What to produce: Beneath this line are the data; copy exactly the part of them that opens with the line containing "else ret tt" and closes with the line containing "(** parser.parse: it", and only that part.

Input data:
(** parser.expectEndline *)
Definition expectEndline (fuel : nat) (p : parser) (startline : nat) : M bool :=
  t <- p_next p ;;
  r <- skip_loop fuel tokenEndline p t true ;;
  let '(t, next) := r in
  fp <- (match typ t with
         | tokenEOF => ret (true, p)
         | tokenError => ln <- lex_lineNumber ;; ret (true, add_error p (lexError t ln))
         | _ => ret (false, p)
         end) ;;
  let '(fail, p) := fp in
  let p := if next || fail
           then add_error p (parseError "missing semicolon (;) at end of statement" startline)
           else p in
  ret (negb fail).

(** parser.expectRightCurly *)
Definition expectRightCurly (fuel : nat) (p : parser) (leftline : nat) : M bool :=
  t <- p_next p ;;
  r <- skip_loop fuel tokenRightCurly p t true ;;
  let '(t, _) := r in
  fp <- (match typ t with
         | tokenEOF => ret (true, p)
         | tokenError => ln <- lex_lineNumber ;; ret (true, add_error p (lexError t ln))
         | _ => ret (false, p)
         end) ;;
  let '(fail, p) := fp in
  if fail then
    ln <- lex_lineNumber ;;
    let p := add_error p (parseError ("missing closing curly brace (}) at end of block starting on line "
                                      +++ itoa_nat leftline) ln) in
    ret (negb fail)
  else ret (negb fail).

(** DataType (types.go) and typeFromToken *)
Inductive DataType :=
| InvalidType | Int8Type | Int16Type | Int32Type | Int64Type
| Uint8Type | Uint16Type | Uint32Type | Uint64Type
| FloatType | StringType | BlobType | CharType | StructType.

Definition typeFromToken (t : token) : DataType :=
  match typ t with
  | tokenInt8 => Int8Type | tokenInt16 => Int16Type | tokenInt32 => Int32Type
  | tokenInt64 => Int64Type | tokenUint8 => Uint8Type | tokenUint16 => Uint16Type
  | tokenUint32 => Uint32Type | tokenUint64 => Uint64Type | tokenFloat => FloatType
  | tokenString => StringType | tokenBlob => BlobType | tokenChar => CharType
  | tokenIdentifier => StructType
  | _ => InvalidType
  end.

(** parseAtomic, parseMolecular, parseParameter: TODO stubs in the source. *)
Definition parseAtomic (ident : string) (obj : typeBase) : M bool := ret true.
Definition parseMolecular (ident : string) (obj : typeBase) : M bool := ret true.
Definition parseParameter (typTok : token) (obj : typeBase) (isArgument : bool) : M bool :=
  let dataType := typeFromToken typTok in ret true.

(** parser.parseField *)
Definition parseField (fuel : nat) (p : parser) (obj : typeBase) : M bool :=
  t <- p_next p ;;
  if is_typ tokenIdentifier t then
    t2 <- p_peek p ;;
    match typ t2 with
    | tokenLeftParen => parseAtomic (val t) obj
    | tokenComposition => parseMolecular (val t) obj
    | _ => parseParameter t obj false
    end
  else if isDataTypeToken t then parseParameter t obj false
  else
    ln <- lex_lineNumber ;;
    let p := add_error p (parseError ("expecting a field, found " +++ token_String uni t) ln) in
    ln2 <- lex_lineNumber ;;
    expectEndline fuel p ln2.

(** The loop of parseStructInner.  [t] is read once before the loop and never
    again, as in the source.  [true]: the loop ended; [false]: parseField
    failed and parseStructInner returns false. *)
Fixpoint parseStructInner_loop (fuel : nat) (p : parser) (s : typeBase) (t : token) : M bool :=
  match fuel with
  | O => nofuel
  | S f =>
    if negb (is_typ tokenRightCurly t) && negb (is_typ tokenEOF t) && negb (is_typ tokenError t)
    then ok <- parseField fuel p s ;; if ok then parseStructInner_loop f p s t else ret false
    else ret true
  end.

(** parser.parseStructInner *)
Definition parseStructInner (fuel : nat) (p : parser) (s : typeBase) : M bool :=
  t <- p_next p ;;
  match typ t with
  | tokenEOF =>
    ln <- lex_lineNumber ;;
    let p := add_error p (parseError "incomplete 'struct' declaration, found EOF" ln) in ret false
  | tokenError =>
    ln <- lex_lineNumber ;; let p := add_error p (lexError t ln) in ret false
  | tokenLeftCurly =>
    t <- p_peek p ;;
    cont <- parseStructInner_loop fuel p s t ;;
    if negb cont then ret false
    else
      _ <- p_next p ;;
      match typ t with
      | tokenEOF =>
        ln <- lex_lineNumber ;;
        let p := add_error p (parseError "incomplete 'struct' definition, found EOF" ln) in ret false
      | tokenError =>
        ln <- lex_lineNumber ;; let p := add_error p (lexError t ln) in ret false
      | _ => ln <- lex_lineNumber ;; expectEndline fuel p ln
      end
  | _ =>
    ln <- lex_lineNumber ;;
    let p := add_error p (parseError ("missing '{' after 'struct' declaration, found '"
                                      +++ token_String uni t +++ "'") ln) in
    ret true
  end.

(** [p.dcf.AddStruct(name)], see [File_Structs_has]. *)
Definition File_AddStruct (name : string) : M typeBase := fun s =>
  match File_AddType (pdcf s) name "struct" with
  | Done (Some t, f) => Done (t, mkP (plex s) f)
  | Done (None, _) => Panic "invalid memory address or nil pointer dereference"
  | Blocked => Blocked
  | Panic e => Panic e
  | NoFuel => NoFuel
  end.

(** parser.parseStruct *)
Definition parseStruct (fuel : nat) (p : parser) : M bool :=
  _ <- p_next p ;;
  t <- p_next p ;;
  match typ t with
  | tokenEOF =>
    ln <- lex_lineNumber ;;
    let p := add_error p (parseError "incomplete 'struct' declaration, found EOF" ln) in ret false
  | tokenError =>
    ln <- lex_lineNumber ;; let p := add_error p (lexError t ln) in ret false
  | tokenLeftCurly =>
    ln <- lex_lineNumber ;;
    let p := add_error p (parseError
      "incomplete 'struct' declaration, missing identifier before definition start '{'" ln) in
    ln2 <- lex_lineNumber ;; expectRightCurly fuel p ln2
  | tokenIdentifier =>
    s <- get ;;
    if File_Structs_has (pdcf s) (val t) then
      ln <- lex_lineNumber ;;
      let p := add_error p (parseError ("struct " +++ val t +++ " already defined above") ln) in
      ln2 <- lex_lineNumber ;; expectRightCurly fuel p ln2
    else
      st <- File_AddStruct (val t) ;; parseStructInner fuel p st
  | _ =>
    ln <- lex_lineNumber ;;
    let p := add_error p (parseError ("unexpected '" +++ token_String uni t
                                      +++ "' in 'struct' declaration") ln) in
    ret true
  end.

(** parser.parseClass (TODO in the source). *)
Definition parseClass (fuel : nat) (p : parser) : M bool :=
  _ <- p_next p ;; ret true.

(** parser.parseKeyword: [p.dcf.AddKeyword(t.val)] runs keywords.AddKeyword
    on a copy of the File's slice and its result is dropped. *)
Definition parseKeyword (fuel : nat) (p : parser) : M bool :=
  _ <- p_next p ;;
  t <- p_next p ;;
  match typ t with
  | tokenEOF =>
    ln <- lex_lineNumber ;;
    let p := add_error p (parseError "incomplete 'keyword' declaration, found EOF" ln) in ret false
  | tokenError =>
    ln <- lex_lineNumber ;; let p := add_error p (lexError t ln) in ret false
  | tokenIdentifier =>
    s <- get ;;
    let _ := keywords_AddKeyword (file_keywords (pdcf s)) (val t) in
    ln <- lex_lineNumber ;; expectEndline fuel p ln
  | _ =>
    ln <- lex_lineNumber ;;
    let p := add_error p (parseError ("unexpected '" +++ token_String uni t
                                      +++ "' in 'keyword' declaration") ln) in
    ln2 <- lex_lineNumber ;; expectEndline fuel p ln2
  end.

(** parser.parseDeclaration; the [tokenIdentifier] case falls through to the
    [tokenLeftCurly] case. *)
Definition parseDeclaration (fuel : nat) (p : parser) : M bool :=
  t <- p_peek p ;;
  let curly :=
    _ <- p_next p ;;
    ln <- lex_lineNumber ;;
    let p := add_error p (parseError ("expected a declaration but got '" +++ token_String uni t
                                      +++ "'") ln) in
    ln2 <- lex_lineNumber ;; expectRightCurly fuel p ln2 in
  match typ t with
  | tokenEOF => ret false
  | tokenError =>
    ln <- lex_lineNumber ;; let p := add_error p (lexError t ln) in ret false
  | tokenIdentifier =>
    if String.eqb (val t) (tokenName tokenKeyword) then parseKeyword fuel p
    else if String.eqb (val t) (tokenName tokenStruct) then parseStruct fuel p
    else if String.eqb (val t) (tokenName tokenDClass) then parseClass fuel p
    else curly
  | tokenLeftCurly => curly
  | _ =>
    ln <- lex_lineNumber ;;
    let p := add_error p (parseError ("expected a declaration but got '" +++ token_String uni t
                                      +++ "'") ln) in
    ret true
  end.

(** [for p.parseDeclaration() {}] *)
Fixpoint parse_loop (fuel : nat) (p : parser) : M unit :=
  match fuel with
  | O => nofuel
  | S f => b <- parseDeclaration f p ;; if b then parse_loop f p else ret tt
  end.

(** The [range] loops over an expected-identifier map. *)
Definition definition_errors (m : option (list (string * nat))) (k : tokenType) : list string :=
  match m with
  | None => []
  | Some l => map (fun e => definitionError (fst e) k (snd e)) l
  end.

(** parser.parse: it returns [p.dcf]; the model also returns the receiver's
    error list at the end, which is what the function prints to stderr. *)
Definition parse (fuel : nat) (p : parser) : M (File * list string) :=
  _ <- parse_loop fuel p ;;
  let p := fold_left add_error (definition_errors (expectedKeywords p) tokenKeyword) p in
  let p := fold_left add_error (definition_errors (expectedStructs p) tokenStruct) p in
  let p := fold_left add_error (definition_errors (expectedClasses p) tokenDClass) p in
  s <- get ;; ret (pdcf s, errors p).

(** The zero token, the initial [peekedToken]. *)
Definition zero_token : token := mkToken tokenError 0 "".

(** The state built by Parse: [dcf: new(File), lex: lex(buf.String())]. *)
Definition Parse_init (r : string) : pstate :=
  mkP (mkChan (lex_tokens uni r) false zero_token 0 r) new_File.

Definition parser_init : parser := mkParser None None None [] false.

Definition lift_outcome {A B} (f : A -> B) (o : outcome A) : outcome B :=
  match o with
  | Done a => Done (f a)
  | Blocked => Blocked
  | Panic e => Panic e
  | NoFuel => NoFuel
  end.

(** [p.parse(r)] from Parse: the File and the errors parse prints. *)
Definition parse_run (fuel : nat) (r : string) : outcome (File * list string) :=
  lift_outcome fst (parse fuel parser_init (Parse_init r)).

(** Parse: [return p.parse(r), nil]. *)
Definition Parse (fuel : nat) (r : string) : outcome (File * option string) :=
  lift_outcome (fun x => (fst x, None)) (parse_run fuel r).

End Parser.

Response to the exercise:
  | S f => b <- parseDeclaration f p ;; if b then parse_loop f p else ret tt
  end.

(** The [range] loops over an expected-identifier map. *)
Definition definition_errors (m : option (list (string * nat))) (k : tokenType) : list string :=
  match m with
  | None => []
  | Some l => map (fun e => definitionError (fst e) k (snd e)) l
  end.

(** parser.parse: it returns [p.dcf]; the model also returns the receiver's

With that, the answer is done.